Obviously, money complicates the issue: Prescription drugs are expensive, which increases profits for drug companies, but they can also reduce surgery and hospitalization, thus saving money. As one observer notes, the discussion about spending for prescription drugs is highly polarized, emotionally loaded, with little useful debate. A war is waged over the cost of prescriptions for older people, and it is a “gloves-off, stab-you-in-the-guts, struggle to the death” (Sloan, 2011–2012, p. 56).

Which is it—too many drugs or too few? Any general answer may be too glib, since specifics depend on the health and values of each patient as well as on caregivers—some who are antidrug and others who want drugs to control symptoms (e.g., insomnia, anger, sadness) that the patient might not want to medicate. Which is better: to be suspicious of every drug, herb, or supplement or to hope that medication will protect or restore health?
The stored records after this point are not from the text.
(** X4.  Whatever the tokens and whether or not speech is judged ended,
    the text the scan builds is the token texts in scan order, either as
    they are or with exactly one [{SPLIT}] marker inserted, and a marker
    always comes right after the text of a split candidate.  The recorded
    split timestamp is 0 or the [t1] of a split candidate. *)
Theorem split_scan_marker_shape :
  forall (speech_has_end : bool) (segs : list segment) (st : scan_state),
    split_scan speech_has_end "" segs = Some st ->
    (msg_text st = token_texts (List.concat segs)
     \/ exists pre c post,
         List.concat segs = (pre ++ c :: post)%list
         /\ is_split_candidate (tok_text c) = true
         /\ msg_text st
            = token_texts (pre ++ [c]) ++ SPLIT ++ token_texts post)
    /\ (delete_target_t st = 0%Z
        \/ exists c, In c (List.concat segs)
                     /\ is_split_candidate (tok_text c) = true
                     /\ delete_target_t st = tok_t1 c).
Proof.
  intros speech_has_end segs st Hscan. unfold split_scan in Hscan.
  destruct (half_t_of segs) as [half_t|]; [|discriminate Hscan].
  injection Hscan as <-.
  exact (scan_finish_shape half_t speech_has_end (List.concat segs)).
Qed.

Lemma split_scan_marker_shape_witness :
  exists st,
    split_scan false ""
      [[tok "Hello" 0 30; tok "," 30 40]; [tok " world" 40 100]] = Some st
    /\ (msg_text st = "Hello, world"
        \/ exists pre c post,
            [tok "Hello" 0 30; tok "," 30 40; tok " world" 40 100]
            = (pre ++ c :: post)%list
            /\ is_split_candidate (tok_text c) = true
            /\ msg_text st
               = token_texts (pre ++ [c]) ++ SPLIT ++ token_texts post).
Proof.
  eexists. split; [reflexivity|].
  exact (proj1 (split_scan_marker_shape false
                  [[tok "Hello" 0 30; tok "," 30 40]; [tok " world" 40 100]]
                  _ eq_refl)).
Defined.

(** X5.  With speech judged ended, as soon as some scanned token is a
    split candidate with [t1 >= half_t] the text is the plain
    concatenation of the token texts: no marker. *)
Theorem ended_speech_with_confirmed_candidate_has_no_marker :
  forall (segs : list segment) (half_t : Z) (st : scan_state),
    split_scan true "" segs = Some st ->
    half_t_of segs = Some half_t ->
    (exists c, In c (List.concat segs)
               /\ is_split_candidate (tok_text c) = true
               /\ (half_t <= tok_t1 c)%Z) ->
    msg_text st = token_texts (List.concat segs).
Proof.
  intros segs half_t st Hscan Hhalf Hconf. unfold split_scan in Hscan.
  rewrite Hhalf in Hscan. injection Hscan as <-.
  unfold scan_tokens, scan_finish.
  rewrite (scan_finds_confirmed half_t true _ _ Hconf), andb_false_r.
  now rewrite scan_ended_text.
Qed.

Lemma ended_speech_with_confirmed_candidate_has_no_marker_witness :
  option_map msg_text
    (split_scan true ""
       [[tok "Hello" 0 30; tok "," 30 40; tok " world" 40 90; tok "." 90 100]])
  = Some "Hello, world.".
Proof.
  set (segs := [[tok "Hello" 0 30; tok "," 30 40; tok " world" 40 90;
                 tok "." 90 100]]).
  destruct (split_scan true "" segs) as [st|] eqn:E; [|discriminate E].
  cbn [option_map]. f_equal.
  apply (ended_speech_with_confirmed_candidate_has_no_marker segs 50%Z st E).
  - reflexivity.
  - exists (tok "." 90 100). split; [cbn; tauto|]. split; [reflexivity | cbn; lia].
Defined.

(** X6.  The last provisional candidate wins.  Let the scanned tokens be
    [pre], then a split candidate [p] with [t1 < half_t] and [t1 <> 0],
    then [rest], where every split candidate of [pre] has [t1 < half_t]
    and every split candidate of [rest] has [t1 >= half_t].  With speech
    not judged ended, the one marker comes right after the text of [p],
    whatever earlier provisional candidates [pre] holds, and the recorded
    timestamp is the [t1] of [p]. *)
Theorem last_provisional_candidate_takes_marker :
  forall (segs : list segment) (pre rest : list token) (p : token)
         (half_t : Z),
    List.concat segs = (pre ++ p :: rest)%list ->
    half_t_of segs = Some half_t ->
    (forall c, In c pre -> is_split_candidate (tok_text c) = true ->
               (tok_t1 c < half_t)%Z) ->
    is_split_candidate (tok_text p) = true ->
    (tok_t1 p < half_t)%Z ->
    tok_t1 p <> 0%Z ->
    (forall c, In c rest -> is_split_candidate (tok_text c) = true ->
               (half_t <= tok_t1 c)%Z) ->
    exists st,
      split_scan false "" segs = Some st
      /\ msg_text st
         = token_texts pre ++ tok_text p ++ SPLIT ++ token_texts rest
      /\ delete_target_t st = tok_t1 p.
Proof.
  intros segs pre rest p half_t Hconcat Hhalf Hpre Hp Hlt Hnz Hrest.
  unfold split_scan, scan_tokens. rewrite Hhalf, Hconcat. eexists.
  split; [reflexivity|].
  rewrite fold_left_app. cbn [fold_left].
  destruct (scan_provisional_prefix half_t false pre (scan_init "")
              eq_refl Hpre) as [Hfind Htext].
  set (st1 := fold_left (scan_token half_t false) pre (scan_init "")) in *.
  cbn [scan_init msg_text] in Htext. cbn [append] in Htext.
  set (st2 := scan_token half_t false st1 p).
  assert (H2 : find_delete_target_t st2 = false
               /\ delete_target_t st2 = tok_t1 p
               /\ msg_text st2 = token_texts pre ++ tok_text p
               /\ target_index st2 = String.length (msg_text st2)).
  { subst st2. unfold scan_token. rewrite Hfind, Hp. cbn [negb].
    destruct (Z.ltb_spec (tok_t1 p) half_t) as [_|]; [|lia].
    cbn. rewrite Htext. repeat split. now rewrite length_append. }
  destruct H2 as (Hfind2 & Hdt2 & Htext2 & Hti2).
  destruct (scan_rest_after_provisional half_t rest st2 Hfind2)
    as [Htext3 Hdt3]; try assumption; [now rewrite Hdt2|].
  cbv zeta in Htext3, Hdt3. rewrite Htext3, Hdt3, Htext2, Hdt2.
  split; [now rewrite append_assoc | reflexivity].
Qed.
The current policy is to let the doctor and the patient decide. Even family members are not consulted or informed unless the patient agrees. That seems like a wise protection of privacy. But remember Audrey.

SUMMING UP

Many elderly people experience some cognitive impairment, which may lead to neurocognitive disorder (NCD), still often referred to as dementia. Among the many types of NCD, each with distinct symptoms, are four common diseases of the elderly: Alzheimer, vascular, frontal lobe, and Parkinson’s. No cure for NCD has yet been found, but treatment may slow its progression and sometimes prevent its onset. The inclusion of minor NCD in the DSM-5 is in part intended to allow for very early identification, slowing of symptoms, and prevention. The best prevention and treatment is exercise, although drugs, nutrition, and other measures may also be helpful. The elderly are sometimes thought to suffer from NCD when in fact they have other problems, especially depression, alcoholism, malnutrition, or polypharmacy.